Recognizing that Gramm-Rudman could trigger sharp spending cuts during a recession, its authors propose that its deficit-cutting requirements be modified or negated if a recession is predicted. Economic forecasting, especially the constrained optimism of official forecasts that have never predicted a recession, is not up to the fine-tuning requirements of Gramm-Rudman.
Beyond its feasibility, the Gramm-Rudman recession-escape mechanism raises a fascinating question. If deficit reduction is the right medicine to restore the economy's vigor, why cancel the prescription in a recession when the economy is least vigorous? The metaphorical answer is that a weak patient can't stand strong medicine.
If the patient -- the economy -- may weaken unpredictably at some time during the course of treatment over the next five years, the only reliable safeguard is a milder prescription: aim, irrespective of the business cycle, for a 1991 deficit of 2 percent of GNP. This means abandoning discretionary fiscal policy, which hasn't been overly effective anyway, while we are bringing the deficit down to about $90 billion by 1991. The benefits of steady progress toward a stable debt-to-GNP ratio outweigh the risks of trying to fine- tune the economy during the transition.
The need is great for a credible five-year program of deficit reduction. The key word, however, is "credible" and that means designing a program that will last through political cycles as well as business cycles. Neither Gramm-Rudman nor any other formula will remove the need for the president and Congress to make changes they have so far refused to make. The Senate version exempts about half of total spending from cuts, while the House version exempts more than two-thirds. Both versions leave open the possibility of defense cuts or a tax increase, neither of which is acceptable to the president. If a December 1985 deficit forecast of $195 billion to $200 billion triggers an early 1986 sequester of about $30 billion, the result would be cuts of at least 10 percent in the one-third of spending left "on the table."

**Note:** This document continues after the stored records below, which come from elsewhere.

(** * GigFlow backend: the bid and gig controllers over a document store

    A shallow embedding of [controllers/bid.controller.js],
    [controllers/gig.controller.js] and the Bid schema
    ([models/Bid.model.js]).  The two Mongo collections are finite maps
    from [_id] to document; every request handler is a function from the
    caller, the request and the state to a new state and a response.

    Conventions of the model:
    - identifiers (ObjectIds) are natural numbers; a well-formed id is the
      only kind the handlers receive here, and a fresh one is drawn from a
      counter;
    - text is ASCII; a JavaScript number is an integer;
    - [createdAt] is a logical timestamp (the handlers sort on it);
      [updatedAt] is read by no handler and is left out;
    - [populate] only decorates a response and is left out of the payloads;
    - [create] and [save] run the schema's setters and validators on the
      fields the handler assigns from the request; a [save] that changes
      only a status or a reference has nothing new to validate;
    - a store error is modelled where the code handles one on its own,
      in the transaction of [hireBid]. *)

From Stdlib Require Import ZArith String Ascii List Bool Lia.
From stdpp Require Import gmap strings list fin_maps sorting.

(** ** Text: trimming, case folding, and the pattern language of [$regex] *)

Module Text.

(** Characters removed by [String.prototype.trim] (ASCII range). *)
Definition is_space (c : ascii) : bool :=
  let n := nat_of_ascii c in
  ((9 <=? n)%nat && (n <=? 13)%nat) || (n =? 32)%nat.

Fixpoint trim_left (s : string) : string :=
  match s with
  | EmptyString => EmptyString
  | String c r => if is_space c then trim_left r else s
  end.

Fixpoint trim_right (s : string) : string :=
  match s with
  | EmptyString => EmptyString
  | String c r =>
      match trim_right r with
      | EmptyString => if is_space c then EmptyString else String c EmptyString
      | r' => String c r'
      end
  end.

Definition trim (s : string) : string := trim_right (trim_left s).

(** Case folding of the [i] option. *)
Definition lower (c : ascii) : ascii :=
  let n := nat_of_ascii c in
  if ((65 <=? n)%nat && (n <=? 90)%nat) then ascii_of_nat (n + 32) else c.

Definition eq_ci (a b : ascii) : bool :=
  bool_decide (lower a = lower b).

(** [prefix_ci p s]: [p] is a prefix of [s] up to case. *)
Fixpoint prefix_ci (p s : string) : bool :=
  match p, s with
  | EmptyString, _ => true
  | String a p', String b s' => eq_ci a b && prefix_ci p' s'
  | String _ _, EmptyString => false
  end.

(** [contains_ci s p]: [p] occurs in [s] as a substring, up to case. *)
Fixpoint contains_ci (s p : string) : bool :=
  prefix_ci p s ||
  match s with
  | EmptyString => false
  | String _ s' => contains_ci s' p
  end.

(** The part of the pattern language that is modelled: a sequence of
    ordinary characters and of [.] (any character but a line feed).  Every
    other metacharacter puts the pattern outside the fragment. *)
Inductive Atom : Type :=
  | Lit (c : ascii)
  | AnyChar.

Definition is_meta (c : ascii) : bool :=
  existsb (fun m => bool_decide (c = m))
          (list_ascii_of_string "\^$.[]|()?*+{}").

Definition dot : ascii := "."%char.
Definition line_feed : ascii := ascii_of_nat 10.

Fixpoint parse (pat : string) : option (list Atom) :=
  match pat with
  | EmptyString => Some []
  | String c r =>
      if bool_decide (c = dot) then cons AnyChar <$> parse r
      else if is_meta c then None
      else cons (Lit c) <$> parse r
  end.

Definition atom_matches (a : Atom) (c : ascii) : bool :=
  match a with
  | Lit l => eq_ci l c
  | AnyChar => negb (bool_decide (c = line_feed))
  end.

Fixpoint match_here (p : list Atom) (s : string) : bool :=
  match p, s with
  | [], _ => true
  | a :: p', String c s' => atom_matches a c && match_here p' s'
  | _ :: _, EmptyString => false
  end.

(** Unanchored search, as [$regex] does. *)
Fixpoint search (p : list Atom) (s : string) : bool :=
  match_here p s ||
  match s with
  | EmptyString => false
  | String _ s' => search p s'
  end.

(** A search term without metacharacters. *)
Definition plain (pat : string) : bool :=
  forallb (fun c => negb (is_meta c)) (list_ascii_of_string pat).

End Text.

(** ** Documents *)

Definition Id := nat.

Inductive BidStatus : Type := pending | hired | rejected.
Inductive GigStatus : Type := open | assigned.

#[global] Instance BidStatus_eq_dec : EqDecision BidStatus.
Proof. solve_decision. Defined.
#[global] Instance GigStatus_eq_dec : EqDecision GigStatus.
Proof. solve_decision. Defined.

(** [bidSchema]; the key of the collection is the document's [_id]. *)
Record Bid : Type := mkBid {
  gigId : Id;
  freelancerId : Id;
  message : string;
  price : Z;
  status : BidStatus;
  createdAt : nat
}.

(** Modelled from the spec: the Gig schema ([models/Gig.model.js] is not
    among the sources).  Section 3 of the specification and the README give
    its fields: title, description, budget, owner reference, a status in
    open / assigned and an optional hired-bid reference; a new gig is open
    and has no hired bid. *)
Record Gig : Type := mkGig {
  title : string;
  description : string;
  budget : Z;
  ownerId : Id;
  gigStatus : GigStatus;
  hiredBidId : option Id;
  gigCreatedAt : nat
}.

Definition gigStatusName (s : GigStatus) : string :=
  match s with open => "open" | assigned => "assigned" end.

Definition BidDoc : Type := Id * Bid.
Definition GigDoc : Type := Id * Gig.

(** ** The store and the responses *)

(** The [hired] event pushed to the room [user:<freelancer>]. *)
Record Hired : Type := mkHired {
  room : Id;
  hiredMessage : string;
  hiredGig : Id * string;
  hiredBid : Id * Z
}.

Record State : Type := mkState {
  gigs : gmap Id Gig;
  bids : gmap Id Bid;
  fresh : nat;
  outbox : list Hired
}.

Definition initial : State :=
  {| gigs := ∅; bids := ∅; fresh := 0; outbox := [] |}.

Inductive Error : Type := ValidationError | StoreError.

Inductive Body : Type :=
  | Failure (msg : string)
  | Success (msg : string)
  | WithBid (msg : string) (bid : option BidDoc)
  | WithGig (msg : option string) (gig : option GigDoc)
  | BidList (count : nat) (docs : list BidDoc)
  | GigList (count : nat) (docs : list GigDoc).

(** What a handler does with the request: answer with a status and a JSON
    body, hand an error to the error middleware ([next(error)]), or throw
    out of its own [catch], so that no answer is sent. *)
Inductive Response : Type :=
  | Json (code : nat) (body : Body)
  | NextError (e : Error)
  | Unanswered.

Definition statusOf (r : Response) : option nat :=
  match r with Json c _ => Some c | _ => None end.

(** The statuses of the error kinds at the boundary: the controllers answer
    404 for a document that is missing, 403 for a caller who is not
    authorized, 400 for a state that refuses the operation. *)
Definition not_found : nat := 404.
Definition forbidden : nat := 403.
Definition conflict : nat := 400.
Definition unauthenticated : nat := 401.

(** JavaScript [a || b] on an optional string and on an optional number. *)
Definition orS (a : option string) (b : string) : string :=
  match a with
  | Some EmptyString | None => b
  | Some s => s
  end.

Definition orZ (a : option Z) (b : Z) : Z :=
  match a with
  | Some 0%Z | None => b
  | Some n => n
  end.

(** ** The Bid schema: setters and validators *)

Definition validMessage (m : string) : bool :=
  (10 <=? String.length m)%nat && (String.length m <=? 1000)%nat.

Definition validPrice (p : Z) : bool :=
  (1 <=? p)%Z && (p <=? 1000000)%Z.

Definition setMessage (m : string) (b : Bid) : Bid :=
  {| gigId := gigId b; freelancerId := freelancerId b;
     message := Text.trim m; price := price b;
     status := status b; createdAt := createdAt b |}.

Definition setPrice (p : Z) (b : Bid) : Bid :=
  {| gigId := gigId b; freelancerId := freelancerId b;
     message := message b; price := p;
     status := status b; createdAt := createdAt b |}.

Faced with this conflict, Congress may be inclined toward tax increases on a scale that would spell failure for the president's policy of revenue starvation to force spending cuts. Alternatively, many in the House may be hoping that the Congressional Budget Office's role in the deficit-reduction process will be declared unconstitutional, thereby negating Gramm-Rudman. Having failed to deal with the deficit problem, the executive and legislative branches of our government now contemplate passing the buck to the judiciary branch.
Like the key to the liquor cabinet, discussion of budget procedure without attention to budget content is a red herring. Solving the deficit problem requires treatment of cause, not its symptoms. My prescription has three parts: 1) aim toward a deficit-to-GNP ratio of 2 percent by 1991; 2) resolve that if spending cuts alone are to achieve deficit reduction, then all spending must be cut; and 3) if all spending is not cut, raise taxes on consumption.